DATASET RECORDS START
(** * wangle::SSLContextConfig

    A shallow embedding of [wangle/ssl/SSLContextConfig.h]: the
    configuration record of one TLS context, its default member
    initialisers, the three lazily initialised process-wide default
    strings, and the builder member functions that populate the
    certificate, delegated-credential and next-protocol lists.

    Conventions of the embedding:
    - [std::string] is [string]; [std::vector] and [std::list] are [list],
      with [clear] giving the empty list and [emplace_back] appending at
      the end; [std::set<std::string>] is [gset string];
      [folly::Optional] is [option]; [int] weights are [Z].
    - a [void] member function that mutates [*this] is a function from the
      configuration before the call to the configuration after it.
    - a [const&] parameter of a function that first clears a list is not a
      value but says what it is bound to; where the function reads an
      object it has already destroyed it has no defined result, [None].
    - a function-local [static] is a cell of the process state that is
      filled the first time control passes through its declaration. *)

From Stdlib Require Import ZArith.
From stdpp Require Import base strings gmap list.

Local Open Scope string_scope.
Local Open Scope list_scope.

(** ** The parts of folly the header relies on *)

Module folly.

(** Modelled from the spec: [folly::join(delimiter, container)], defined in
    folly and not in this header; the spec describes its result as the
    delimiter-separated string "built by joining an ordered list of
    algorithm/cipher names". *)
Fixpoint join (delim : string) (pieces : list string) : string :=
  match pieces with
  | [] => ""
  | [piece] => piece
  | piece :: rest => piece +:+ delim +:+ join delim rest
  end.

(** Modelled from the spec: [folly::SSLContext::NextProtocolsItem], declared
    in folly/io/async/SSLContext.h; "each entry pairs a weight with an
    ordered sequence of protocol name strings".  The header builds it with
    [emplace_back(1, inNextProtocols)], weight first. *)
Record NextProtocolsItem := mkNextProtocolsItem {
  weight : Z;
  protocols : list string
}.

(** Modelled from the spec: [folly::SSLContext::VerifyClientCertificate],
    declared in folly/io/async/SSLContext.h; "variants at least:
    always-verify, optional, none". *)
Inductive VerifyClientCertificate :=
| ALWAYS
| IF_PRESENTED
| DO_NOT_REQUEST.

End folly.

(** ** The data model *)

(** [struct CertificateInfo]: four public data members. *)
Record CertificateInfo := mkCertificateInfo {
  certPath : string;
  keyPath : string;
  passwordPath : string;
  isBuffer : bool
}.

(** [CertificateInfo(crtPath, kyPath, passwdPath)]: [isBuffer] keeps its
    default member initialiser [false]. *)
Definition CertificateInfo_path (crtPath kyPath passwdPath : string)
  : CertificateInfo :=
  {| certPath := crtPath; keyPath := kyPath; passwordPath := passwdPath;
     isBuffer := false |}.

(** [CertificateInfo(crtBuf, kyBuf)]: [passwordPath] is default-constructed,
    [isBuffer] is set. *)
Definition CertificateInfo_buf (crtBuf kyBuf : string) : CertificateInfo :=
  {| certPath := crtBuf; keyPath := kyBuf; passwordPath := "";
     isBuffer := true |}.

(** An entry is ambiguous when it is buffer-sourced and still names a
    password file. *)
Definition ambiguous (info : CertificateInfo) : bool :=
  isBuffer info && negb (String.eqb (passwordPath info) "").

Inductive IssuerType := PUBLIC_CA | PROD_CA | PUBLIC_TO_PRODCA.

Record DelegatedCredInfo := mkDelegatedCredInfo {
  combinedCertPath : string
}.

Record KeyOffloadParams := mkKeyOffloadParams {
  offloadType : gset string;
  serviceId : string;
  enableCertOffload : bool
}.

(** The default member initialisers of [KeyOffloadParams]. *)
Definition KeyOffloadParams_default : KeyOffloadParams :=
  {| offloadType := ∅; serviceId := "default"; enableCertOffload := false |}.

(** [std::vector::clear] and [emplace_back]. *)
Definition clear {A : Type} (v : list A) : list A := [].
Definition emplace_back {A : Type} (x : A) (v : list A) : list A := v ++ [x].

(** ** Reference parameters *)

(** What a [const&] parameter of type [A] is bound to, seen from a list of
    [E] the called function works on: an object that is no part of that
    list, given by its value, or a member of the list's [i]-th element,
    such as [certificates[i].certPath]. *)
Inductive Arg (E A : Type) : Type :=
| detached (v : A)
| element (i : nat) (member : E -> A).

Arguments detached {E A} v.
Arguments element {E A} i member.

(** Reading through the parameter while the list holds [l].  An element
    the list no longer holds has been destroyed, and reading it has no
    defined result. *)
Definition deref {E A : Type} (l : list E) (a : Arg E A) : option A :=
  match a with
  | detached v => Some v
  | element i member => member <$> l !! i
  end.

(** ** Function-local statics *)

(** One function-local static of type [const std::string&]: [cell] is empty
    until the declaration is first reached; [initialisations] is a ghost
    counter of how often the initialiser expression has been evaluated. *)
Record StaticLocal := mkStaticLocal {
  cell : option string;
  initialisations : nat
}.

Definition StaticLocal_fresh : StaticLocal :=
  {| cell := None; initialisations := 0 |}.

(** Passing through the declaration [static const std::string& x = init;]
    and reading [x]. *)
Definition static_local (init : string) (sl : StaticLocal)
  : string * StaticLocal :=
  match cell sl with
  | Some s => (s, sl)
  | None => (init, {| cell := Some init;
                      initialisations := S (initialisations sl) |})
  end.

(** The three statics of the header. *)
Record ProcessStatics := mkProcessStatics {
  defaultCiphers : StaticLocal;
  defaultCiphersuites : StaticLocal;
  defaultSigAlgs : StaticLocal
}.

(** The statics at process start. *)
Definition process_start : ProcessStatics :=
  {| defaultCiphers := StaticLocal_fresh;
     defaultCiphersuites := StaticLocal_fresh;
     defaultSigAlgs := StaticLocal_fresh |}.

Section Config.

(** [folly::SSLContext::SSLVersion] is declared in folly; the header only
    names its enumerator [TLSv1_2]. *)
Context {SSLVersion : Type} (TLSv1_2 : SSLVersion).

(** [folly::ssl::SSLServerOptions::ciphers()], [ciphersuites()] and
    [sigalgs()]: the canonical lists, defined in folly. *)
Context (ciphers ciphersuites sigalgs : list string).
DATASET RECORDS END
EXERCISE BRIEF:
All lines that contain the word "Modelled" must be copied from the records above.

ANSWER TO THIS TASK:
(** Modelled from the spec: [folly::join(delimiter, container)], defined in
(** Modelled from the spec: [folly::SSLContext::NextProtocolsItem], declared
(** Modelled from the spec: [folly::SSLContext::VerifyClientCertificate],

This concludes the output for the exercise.